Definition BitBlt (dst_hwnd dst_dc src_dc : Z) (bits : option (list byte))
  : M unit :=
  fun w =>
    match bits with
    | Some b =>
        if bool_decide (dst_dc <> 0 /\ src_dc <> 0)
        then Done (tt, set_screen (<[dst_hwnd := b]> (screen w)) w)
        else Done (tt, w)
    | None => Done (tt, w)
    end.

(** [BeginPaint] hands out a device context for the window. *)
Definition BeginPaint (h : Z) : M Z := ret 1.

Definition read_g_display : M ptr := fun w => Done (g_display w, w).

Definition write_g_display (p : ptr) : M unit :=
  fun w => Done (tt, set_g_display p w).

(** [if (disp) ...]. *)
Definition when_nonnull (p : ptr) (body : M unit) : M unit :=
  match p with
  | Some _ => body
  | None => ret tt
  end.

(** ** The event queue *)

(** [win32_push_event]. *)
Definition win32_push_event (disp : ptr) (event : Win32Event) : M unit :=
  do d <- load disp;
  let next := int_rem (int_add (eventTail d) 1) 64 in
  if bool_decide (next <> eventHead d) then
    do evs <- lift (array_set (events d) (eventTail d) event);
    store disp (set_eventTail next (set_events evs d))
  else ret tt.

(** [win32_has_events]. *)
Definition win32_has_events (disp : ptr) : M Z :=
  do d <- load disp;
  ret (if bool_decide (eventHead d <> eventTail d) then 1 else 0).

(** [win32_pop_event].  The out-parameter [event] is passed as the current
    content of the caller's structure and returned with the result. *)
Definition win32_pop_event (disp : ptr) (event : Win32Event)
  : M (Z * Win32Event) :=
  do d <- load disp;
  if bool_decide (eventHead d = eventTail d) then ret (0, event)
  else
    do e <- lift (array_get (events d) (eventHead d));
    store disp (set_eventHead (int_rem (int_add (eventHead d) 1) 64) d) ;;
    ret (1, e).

= = = = =

DIRECTIONS: Your task is to quote all of the data word for word.

REPLY:
Definition BitBlt (dst_hwnd dst_dc src_dc : Z) (bits : option (list byte))
  : M unit :=
  fun w =>
    match bits with
    | Some b =>
        if bool_decide (dst_dc <> 0 /\ src_dc <> 0)
        then Done (tt, set_screen (<[dst_hwnd := b]> (screen w)) w)
        else Done (tt, w)
    | None => Done (tt, w)
    end.

(** [BeginPaint] hands out a device context for the window. *)
Definition BeginPaint (h : Z) : M Z := ret 1.

Definition read_g_display : M ptr := fun w => Done (g_display w, w).

Definition write_g_display (p : ptr) : M unit :=
  fun w => Done (tt, set_g_display p w).

(** [if (disp) ...]. *)
Definition when_nonnull (p : ptr) (body : M unit) : M unit :=
  match p with
  | Some _ => body
  | None => ret tt
  end.

(** ** The event queue *)

(** [win32_push_event]. *)
Definition win32_push_event (disp : ptr) (event : Win32Event) : M unit :=
  do d <- load disp;
  let next := int_rem (int_add (eventTail d) 1) 64 in
  if bool_decide (next <> eventHead d) then
    do evs <- lift (array_set (events d) (eventTail d) event);
    store disp (set_eventTail next (set_events evs d))
  else ret tt.

(** [win32_has_events]. *)
Definition win32_has_events (disp : ptr) : M Z :=
  do d <- load disp;
  ret (if bool_decide (eventHead d <> eventTail d) then 1 else 0).

(** [win32_pop_event].  The out-parameter [event] is passed as the current
    content of the caller's structure and returned with the result. *)
Definition win32_pop_event (disp : ptr) (event : Win32Event)
  : M (Z * Win32Event) :=
  do d <- load disp;
  if bool_decide (eventHead d = eventTail d) then ret (0, event)
  else
    do e <- lift (array_get (events d) (eventHead d));
    store disp (set_eventHead (int_rem (int_add (eventHead d) 1) 64) d) ;;
    ret (1, e).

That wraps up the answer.